Las manos del adolescente
Pocas épocas en la vida tan fascinantes como el tiempo de la adolescencia. Recuerdo que, pese a la melancolía y la desazón de aquellos años, no sé
Pocas épocas en la vida tan fascinantes como el tiempo de la adolescencia. Recuerdo que, pese a la melancolía y la desazón de aquellos años, no sé por qué yo no deseaba que viniera la madurez, me apetecía seguir siendo un “adolescente eterno”. ¿Por qué? Porque todo era una sorpresa: el amor, la soledad, el mar, los campos. La sangre despertaba en nuestros cuerpos y con ella los sueños e ideales; la vida se hacía horizonte y todo por estrenar.

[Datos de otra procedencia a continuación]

(* ===== verification/RarSolid.v ===== *)
(** * Solid RAR archives

    extract/rarsolid.go: whether the main header of a RAR archive says that it
    is solid, read before the decoder sees the bytes.  Whatever cannot be read
    counts as solid. *)

From Stdlib Require Import ZArith Lia.
From Stdlib Require Ascii String.
From stdpp Require Import base strings list numbers.
From S2P Require Import Prelude GoStd GoText Base64 GoRegexp DecodeRuns Retained DecodeFold.

Local Open Scope Z_scope.
Local Open Scope mailstrix_scope.

(** [b[i]]; out of range is a panic. *)
Fixpoint byte_at (i : nat) (s : string) {struct s} : option Z :=
  match s with
  | EmptyString => None
  | String c s => match i with O => Some (byte c) | Datatypes.S i => byte_at i s end
  end.

Lemma byte_at_Some i s : is_Some (byte_at i s) ↔ Z.of_nat i < len s.
Proof.
  revert i. induction s as [|c s IH]; intros i; cbn [byte_at].
  - split; [intros [v Hv]; done|unfold len; cbn; lia].
  - unfold len in *. cbn [Stdlib.Strings.String.length]. destruct i as [|i]; [split; [lia|by eexists]|]. rewrite IH. lia.
Qed.

Lemma byte_at_range i s v : byte_at i s = Some v → 0 <= v < 256.
Proof. revert i. induction s as [|c s IH]; intros [|i] H; cbn in H; try done; [injection H as <-; apply byte_range|by apply (IH i)]. Qed.

Definition rarMaxBlockScan : nat := 8.
Definition rar5BlockArc : Z := 1.
Definition rar5BlockHasExtra : Z := 1.
Definition rar5BlockHasData : Z := 2.
Definition rar5ArcSolid : Z := 4.
Definition rar5BlockEncrypt : Z := 4.
Definition rar4BlockArc : Z := 115.
Definition rar4ArcSolid : Z := 8.

Definition rarSigPrefix : string := "Rar!" +:+ string_of_bytes [26; 7].
Definition rarMaxSfxSize : Z := 1048576.

(** [bytes.IndexByte] *)
Fixpoint IndexByte (s : string) (c : Z) : option Z :=
  match s with
  | EmptyString => None
  | String d s => if byte d =? c then Some 0 else n ← IndexByte s c; Some (n + 1)
  end.

(** [rar5Uvarint]: value and bytes consumed; 0 bytes when it is truncated or
    longer than ten bytes.  Bits past the 64th are lost. *)
Fixpoint uvarint_loop (i v : Z) (b : string) : Z * Z :=
  match b with
  | EmptyString => (0, 0)
  | String c b =>
      if 10 <=? i then (0, 0)
      else
        let v := Z.lor v (Z.shiftl (Z.land (byte c) 127) (7 * i) mod 2 ^ 64) in
        if Z.land (byte c) 128 =? 0 then (v, i + 1) else uvarint_loop (i + 1) v b
  end.
Definition rar5Uvarint (b : string) : Z * Z := uvarint_loop 0 0 b.

Definition fitsWithin (v limit : Z) : option Z := if (limit <? 0) || (limit <? v) then None else Some v.

(** The scans' result is [None] when they would index out of range. *)
Fixpoint rar4_loop (scan : nat) (b : string) : option bool :=
  match scan with
  | O => Some true
  | Datatypes.S scan =>
      if len b <? 7 then Some true
      else
        htype ← byte_at 2 b; f0 ← byte_at 3 b; f1 ← byte_at 4 b; s0 ← byte_at 5 b; s1 ← byte_at 6 b;
        let flags := Z.lor f0 (Z.shiftl f1 8) in
        let size := Z.lor s0 (Z.shiftl s1 8) in
        if htype =? rar4BlockArc then Some (negb (Z.land flags rar4ArcSolid =? 0))
        else if (size <? 7) || (len b <? size) then Some true
        else b ← checked size (len b) b; rar4_loop scan b
  end.
Definition rar4ArchiveIsSolid (b : string) : option bool := rar4_loop rarMaxBlockScan b.

(** A varint and the rest; the scans refuse when there is none. *)
Definition take_varint (hdr : string) (next : Z → string → option bool) : option bool :=
  let '(v, n) := rar5Uvarint hdr in
  if n =? 0 then Some true else hdr ← checked n (len hdr) hdr; next v hdr.

Definition rar5_data (has : bool) (hdr : string) (next : Z → string → option bool) : option bool :=
  if has then take_varint hdr next else next 0 hdr.

Fixpoint rar5_loop (scan : nat) (b : string) : option bool :=
  match scan with
  | O => Some true
  | Datatypes.S scan =>
      if len b <? 4 then Some true
      else
        b ← checked 4 (len b) b;
        let '(hdrSize, n) := rar5Uvarint b in
        match fitsWithin hdrSize (len b - n) with
        | None => Some true
        | Some hsz =>
            if (n =? 0) || (hdrSize =? 0) then Some true
            else
              hdr ← checked n (n + hsz) b;
              rest ← checked (n + hsz) (len b) b;
              take_varint hdr (λ htype hdr, take_varint hdr (λ flags hdr,
                if htype =? rar5BlockEncrypt then Some true
                else
                  rar5_data (negb (Z.land flags rar5BlockHasExtra =? 0)) hdr (λ _ hdr,
                  rar5_data (negb (Z.land flags rar5BlockHasData =? 0)) hdr (λ dataSize hdr,
                    if htype =? rar5BlockArc then take_varint hdr (λ arcFlags _, Some (negb (Z.land arcFlags rar5ArcSolid =? 0)))
                    else
                      match fitsWithin dataSize (len rest) with
                      | None => Some true
                      | Some dsz => b ← checked dsz (len rest) rest; rar5_loop scan b
                      end))))
        end
  end.
Definition rar5ArchiveIsSolid (b : string) : option bool := rar5_loop rarMaxBlockScan b.

(** The offset past the signature and the version. *)
Fixpoint find_sig (fuel : nat) (i : Z) (buf : string) : option (option (Z * Z)) :=
  match fuel with
  | O => Some None
  | Datatypes.S fuel =>
      if rarMaxSfxSize <? i then Some None
      else
        tail ← checked i (len buf) buf;
        match IndexByte tail 82 with
        | None => Some None
        | Some rel =>
            let i := i + rel in
            if rarMaxSfxSize <? i then Some None
            else if len buf <? i + len rarSigPrefix + 2 then Some None
            else
              tail ← checked i (len buf) buf;
              if negb (HasPrefix tail rarSigPrefix) then find_sig fuel (i + 1) buf
              else
                v ← byte_at (Z.to_nat (i + len rarSigPrefix)) buf;
                w ← byte_at (Z.to_nat (i + len rarSigPrefix + 1)) buf;
                if v =? 0 then Some (Some (i + len rarSigPrefix + 1, 0))
                else if w =? 0 then Some (Some (i + len rarSigPrefix + 2, 1))
                else find_sig fuel (i + 1) buf
        end
  end.
Definition rarFindSig (buf : string) : option (option (Z * Z)) := find_sig (Datatypes.S (String.length buf)) 0 buf.

Definition rarArchiveIsSolid (buf : string) : option bool :=
  sig ← rarFindSig buf;
  match sig with
  | None => Some false
  | Some (off, ver) => body ← checked off (len buf) buf; if ver =? 0 then rar4ArchiveIsSolid body else rar5ArchiveIsSolid body
  end.

(** ** Archives as their authors write them *)

(** A varint of at most nine bytes. *)
Fixpoint put_uvarint (fuel : nat) (v : Z) : string :=
  match fuel with
  | O => EmptyString
  | Datatypes.S fuel =>
      if v <? 128 then string_of_bytes [v] else string_of_bytes [128 + v mod 128] +:+ put_uvarint fuel (v / 128)
  end.
Definition uvarint (v : Z) : string := put_uvarint 9 v.

(** A block: checksum, header size, header, data; the flags say which of the
    optional sizes there are. *)
Definition has_flag (flags bit : Z) : bool := negb (Z.land flags bit =? 0).
Definition rar5_header (htype flags extra : Z) (fields data : string) : string :=
  uvarint htype +:+ uvarint flags +:+ (if has_flag flags rar5BlockHasExtra then uvarint extra else "")
  +:+ (if has_flag flags rar5BlockHasData then uvarint (len data) else "") +:+ fields.
Definition rar5_block (crc : string) (htype flags extra : Z) (fields data : string) : string :=
  let hdr := rar5_header htype flags extra fields data in crc +:+ uvarint (len hdr) +:+ hdr +:+ data.

Definition le16 (n : Z) : string := string_of_bytes [n mod 256; n / 256].
Definition rar4_block (crc : string) (htype flags : Z) (body : string) : string :=
  crc +:+ string_of_bytes [htype] +:+ le16 flags +:+ le16 (7 + len body) +:+ body.

Example solid4 : rarArchiveIsSolid ("MZ stub" +:+ rarSigPrefix +:+ string_of_bytes [0] +:+ rar4_block "cc" 117 0 "comment" +:+ rar4_block "cc" 115 9 "xx") = Some true.
Proof. vm_compute. reflexivity. Qed.
Example plain4 : rarArchiveIsSolid (rarSigPrefix +:+ string_of_bytes [0] +:+ rar4_block "cc" 115 1 "xx") = Some false.
Proof. vm_compute. reflexivity. Qed.
Example solid5 : rarArchiveIsSolid (rarSigPrefix +:+ string_of_bytes [9; 9] +:+ rarSigPrefix +:+ string_of_bytes [1; 0] +:+ rar5_block "cccc" 1 2 0 (uvarint 4) "") = Some true.
Proof. vm_compute. reflexivity. Qed.
Example truncated_refused : rarArchiveIsSolid (rarSigPrefix +:+ string_of_bytes [1; 0; 5]) = Some true.
Proof. vm_compute. reflexivity. Qed.

(** ** No read out of range *)

Lemma checked_Some a b s : 0 <= a <= b → b <= len s → checked a b s = Some (slice a b s).
Proof. intros Ha Hb. unfold checked. by rewrite !(proj2 (Z.leb_le _ _)) by lia. Qed.

Lemma uvarint_loop_bounds b : ∀ i v, 0 <= i → let '(_, n) := uvarint_loop i v b in n = 0 ∨ i < n <= i + len b.
Proof.
  induction b as [|c b IH]; intros i v Hi; cbn [uvarint_loop]; [by left|]. destruct (10 <=? i); [by left|].
  assert (len (String c b) = len b + 1) as Hl by (unfold len; cbn [Stdlib.Strings.String.length]; lia). pose proof (len_nonneg b).
  destruct (_ =? 0); [right; lia|]. specialize (IH (i + 1) (Z.lor v (Z.shiftl (Z.land (byte c) 127) (7 * i) mod 2 ^ 64)) ltac:(lia)).
  destruct (uvarint_loop _ _ b) as [w n]. lia.
Qed.

Lemma uvarint_bounds b v n : rar5Uvarint b = (v, n) → n = 0 ∨ 0 < n <= len b.
Proof. intros H. pose proof (uvarint_loop_bounds b 0 0 ltac:(lia)) as Hb. unfold rar5Uvarint in H. rewrite H in Hb. lia. Qed.

Lemma byte_at_is i s : Z.of_nat i < len s → ∃ v, byte_at i s = Some v.
Proof. intros H. by apply byte_at_Some in H. Qed.

Lemma take_varint_total hdr next : (∀ v hdr, is_Some (next v hdr)) → is_Some (take_varint hdr next).
Proof.
  intros Hn. unfold take_varint. destruct (rar5Uvarint hdr) as [v n] eqn:E. apply uvarint_bounds in E. destruct (Z.eqb_spec n 0); [by eexists|].
  rewrite checked_Some by lia. apply Hn.
Qed.

Lemma rar5_data_total has hdr next : (∀ v hdr, is_Some (next v hdr)) → is_Some (rar5_data has hdr next).
Proof. intros Hn. unfold rar5_data. destruct has; [by apply take_varint_total|apply Hn]. Qed.

Lemma fitsWithin_Some v limit k : fitsWithin v limit = Some k → k = v ∧ k <= limit ∧ 0 <= limit.
Proof. unfold fitsWithin. destruct (Z.ltb_spec limit 0), (Z.ltb_spec limit v); cbn; try done. intros [= <-]. lia. Qed.

Lemma uvarint_nonneg b : ∀ i v, 0 <= v → 0 <= (uvarint_loop i v b).1.
Proof.
  induction b as [|c b IH]; intros i v Hv; cbn [uvarint_loop]; [done|]. destruct (10 <=? i); [done|].
  assert (0 <= Z.lor v (Z.shiftl (Z.land (byte c) 127) (7 * i) mod 2 ^ 64)) by (apply Z.lor_nonneg; split; [done|by apply Z.mod_pos_bound]).
  destruct (_ =? 0); [done|by apply IH].
Qed.

Lemma rar5_loop_total scan : ∀ b, is_Some (rar5_loop scan b).
Proof.
  induction scan as [|scan IH]; intros b; cbn [rar5_loop]; [by eexists|]. destruct (Z.ltb_spec (len b) 4); [by eexists|].
  rewrite checked_Some by lia. cbn. set (b' := slice 4 (len b) b). destruct (rar5Uvarint b') as [hdrSize n] eqn:E.
  destruct (fitsWithin _ _) as [hsz|] eqn:Hf; [|by eexists]. apply fitsWithin_Some in Hf as (-> & Hle & Hlim).
  assert (0 <= hdrSize) as Hpos by (pose proof (uvarint_nonneg b' 0 0 ltac:(lia)) as Hp; unfold rar5Uvarint in E; by rewrite E in Hp).
  apply uvarint_bounds in E. destruct (Z.eqb_spec n 0); [by eexists|]. destruct (Z.eqb_spec hdrSize 0); [by eexists|]. cbn [orb].
  rewrite !checked_Some by lia. cbn. apply take_varint_total. intros htype hdr. apply take_varint_total. intros flags hdr'.
  destruct (htype =? rar5BlockEncrypt); [by eexists|]. apply rar5_data_total. intros _ hdr2. unfold rar5_data.
  assert (∀ dataSize hdr3, 0 <= dataSize → is_Some (if htype =? rar5BlockArc
    then take_varint hdr3 (λ arcFlags _, Some (negb (Z.land arcFlags rar5ArcSolid =? 0)))
    else match fitsWithin dataSize (len (slice (n + hdrSize) (len b') b')) with
         | None => Some true
         | Some dsz => b ← checked dsz (len (slice (n + hdrSize) (len b') b')) (slice (n + hdrSize) (len b') b'); rar5_loop scan b
         end)) as Hlast.
  { intros dataSize hdr3 Hd. destruct (htype =? rar5BlockArc); [apply take_varint_total; intros; by eexists|].
    destruct (fitsWithin _ _) as [dsz|] eqn:Hf; [|by eexists]. apply fitsWithin_Some in Hf as (-> & ? & ?). rewrite checked_Some by lia. apply IH. }
  destruct (negb _); [|by apply Hlast]. unfold take_varint at 1. destruct (rar5Uvarint hdr2) as [v k] eqn:E2.
  assert (0 <= v) by (pose proof (uvarint_nonneg hdr2 0 0 ltac:(lia)) as Hp; unfold rar5Uvarint in E2; by rewrite E2 in Hp).
  apply uvarint_bounds in E2. destruct (Z.eqb_spec k 0); [by eexists|]. rewrite checked_Some by lia. by apply Hlast.
Qed.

Resultan escalofriantes los datos de lo que se ocultan mutuamente padres e hijos en sus comunicaciones. La desesperación de algunos padres que piden socorro confesando que están a punto de tirar la toalla. El miedo de no pocos educadores a su agresividad y acoso en la escuela.
¿Quién no tiene, si no hijos o alumnos, algún adolescente con el que trata? Es fácil incomodarse y decir que no hay quien lo aguante. Pero nos hemos preguntado las causas de sus problemas. Estas floraciones nacieron en una tierra abonada, una sociedad de la imagen y la apariencia, del dinero fácil y la comodidad, donde no hay sitio al “no”, y papá y mamá son los primeros que van a la caza del placer inmediato, donde el sacrificio se ve como una solemne estupidez y la espiritualidad una bobería, donde lo que gusta es la doctrina del mínimo esfuerzo.
Digan lo que digan, la adolescencia es una época mágica y de estreno en la vida, cuando la amargura aún no ha hecho huella, y en la que entre el miedo y el desconcierto, los ideales e ilusiones siguen intactos y los caminos por roturar. Esa blandura del alma, por mucho que nos la oculten, también se halla en los adolescentes de hoy, en sus manos tendidas.
¡Qué suerte la del que entonces encuentra un guía, un verdadero amigo!